強いから、心配なんだよね。ロケット団とバトルした話も聞いたし、無茶なことしてなきゃいいんだけど、なあ。


「名前ちゃん」


お饅頭を持つ手と反対側の手をそっと握られて、思わず肩が跳ねる。マツバさんの方を見ると、柔らかい笑みでわたしを見つめる眼差しとかち合った。

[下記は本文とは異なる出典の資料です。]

Lemma for_each_stays_rule a h :
  list_ok T h l -> I l a h ->
  exists r h', thread_list_for_each_safe T body a h = Ok (r, h') /\ stays h h' /\
    match r with inl a' => I [] a' h' | inr b => Q b h' end.
Proof.
  intros Hl HI. unfold thread_list_for_each_safe. msteps.
  destruct (dll_first _ _ _ Hl) as [Hn _].
  rewrite (bind_run _ _ _ _ _ (on_links_next _ _ _ Hn)).
  set (head := tl_head (tl_get T h)) in *.
  assert (Hnn : exists x, (l_next <$> list_links h !! default head (hd_error l)) = Some x /\
            (l <> [] -> x = default head (hd_error (List.tl l)))).
  { destruct l as [| x l']; [by eexists |]. cbn. rewrite (dll_next _ head [] x l' Hl). by eexists. }
  destruct Hnn as (x & Hx & Hx').
  rewrite (bind_run _ _ _ _ _ (on_links_next _ _ _ Hx)). msteps.
  apply (for_each_loop head l []); try done. pose proof (dll_length _ _ _ Hl). lia.
Qed.
End Rule.

(** the same with a body that leaves the list alone *)
Context (I : list Z -> A -> shared -> Prop) (Q : B -> shared -> Prop).
Context (Hbody : forall p rest a h, p ∈ l -> I (p :: rest) a h -> list_ok T h l ->
   exists r h', body p a h = Ok (r, h') /\ list_links h' = list_links h /\ tl_get T h' = tl_get T h /\
     match r with inl a' => I rest a' h' | inr b => Q b h' end).

Lemma for_each_safe_rule a h :
  list_ok T h l -> I l a h ->
  exists r h', thread_list_for_each_safe T body a h = Ok (r, h') /\
    list_links h' = list_links h /\ tl_get T h' = tl_get T h /\
    match r with inl a' => I [] a' h' | inr b => Q b h' end.
Proof.
  intros Hl HI. set (same := fun h' => list_links h' = list_links h /\ tl_get T h' = tl_get T h).
  destruct (for_each_stays_rule (fun rest a h' => same h' /\ I rest a h') (fun b h' => same h' /\ Q b h')) with (a := a) (h := h)
    as (r & h' & E & _ & Hr); try done.
  - intros p rest a1 h1 Hp [[E1 E2] H1] Hl1. destruct (Hbody p rest a1 h1 Hp H1 Hl1) as (r & h2 & E & F1 & F2 & Hr).
    exists r, h2. split; [exact E |]. split; [unfold stays, list_ok; by rewrite F1, F2 |].
    unfold same. rewrite F1, F2. by destruct r.
  - exists r, h'. split; [exact E |]. destruct r; destruct Hr as [[? ?] ?]; by split.
Qed.
End ForEach.

(** the rule for walks that are never left early *)
Lemma list_iter_rule (T : tl_sel) (body : Z -> M shared unit) l (I : list Z -> shared -> Prop) :
  (forall p rest h, p ∈ l -> I (p :: rest) h -> list_ok T h l ->
     exists h', body p h = Ok (tt, h') /\ list_links h' = list_links h /\ tl_get T h' = tl_get T h /\
       I rest h') ->
  forall h, list_ok T h l -> I l h ->
  exists h', thread_list_iter T body h = Ok (tt, h') /\ list_links h' = list_links h /\
    tl_get T h' = tl_get T h /\ I [] h'.
Proof.
  intros Hbody h Hl HI. unfold thread_list_iter.
  destruct (for_each_safe_rule (B := Empty_set) T (fun p _ => body p ;;; ret (inl tt)) l
              (fun rest _ h => I rest h) (fun _ _ => False)) with (a := tt) (h := h)
    as (r & h' & E & Hlk & Htl & Hr); try done.
  - intros p rest [] h0 Hp H0 Hl0. destruct (Hbody p rest h0 Hp H0 Hl0) as (h1 & E1 & ? & ? & ?).
    exists (inl tt), h1. split; [by mrun E1 |]. by split.
  - mrun E. destruct r as [[] | []]. exists h'. by split.
Qed.

(** taking and releasing the free lock of a list *)
Lemma thread_list_lock_free T h :
  (0 < spin_bound)%nat -> tl_lock (tl_get T h) = false ->
  thread_list_lock T h = Ok (tt, tl_mod T (fun t => t <| tl_lock := true |>) h).
Proof.
  intros Hs Hf. unfold thread_list_lock, port_spin_lock.
  destruct spin_bound as [| n]; [lia |]. cbn [loop]. msteps. rewrite Hf. by msteps.
Qed.

(** what the list operations rely on of a list selector: it is a field of the
    shared memory of its own *)
Class ListSel (T : tl_sel) : Prop := {
  sel_get_mod f h : tl_get T (tl_mod T f h) = f (tl_get T h);
  sel_links_mod f h : list_links (tl_mod T f h) = list_links h;
  sel_get_links l h : tl_get T (h <| list_links := l |>) = tl_get T h;
  sel_threads_mod f h : threads (tl_mod T f h) = threads h }.
#[export] Instance live_sel : ListSel LIVE.
Proof. by split. Qed.
#[export] Instance zombie_sel : ListSel ZOMBIE.
Proof. by split. Qed.

(** the abstract thread list: the threads, how many there are and the next id *)
Record alist := mk_alist { al_threads : list Z; al_num : Z; al_next_id : Z }.

(** [h] implements it in the list of [T], with a free lock that nobody waits for *)
Record implements (T : tl_sel) (h : shared) (a : alist) : Prop := {
  impl_list : list_ok T h (al_threads a);
  impl_num : tl_num (tl_get T h) = al_num a;
  impl_id : cur_tid (tl_get T h) = al_next_id a;
  impl_lock : tl_lock (tl_get T h) = false }.

Lemma on_links_run {A} (m : M links A) h a l :
  m (list_links h) = Ok (a, l) -> on_links m h = Ok (a, h <| list_links := l |>).
Proof. intros E. unfold on_links, zoom. by rewrite E. Qed.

「名前ちゃんがそんな顔してたら、僕も悲しくなっちゃうよ」
「…わたし、そんなにわかりやすいですか?」
「とってもね」

肩を竦めるマツバさんに、ちょっとだけ力が抜けた。本当に、マツバさんはすごいなあ。
握られた手を引かれても抵抗する気なんてないから、あっという間にマツバさんの胸に抱き寄せられる。規則正しく脈打つ心音と、お香のような匂いに安心して、恐る恐る背中に手を伸ばすと、マツバさんの腕に力が籠もった。


「…ずっと足が治らなければいいのにな」


耳元で囁かれた言葉に嫌な意味でどきりとさせられたけど、すぐに「冗談だよ」とくすくす笑う声が聞こえてきてすぐにからかわれたのだとわかった。

「〜〜マツバさんのばか!」
「ふふ、ごめんね。……でも、そうしたら名前ちゃんとずっと一緒にいられるでしょ」


蜜のような甘さを含んだ声が、頭に響いて離れない。


「僕ばっかり骨抜きなのは、堪らないからさ」


再び視界を紫に染められたわたしは、その時マツバさんがどんな表情をしていたのか、知らない。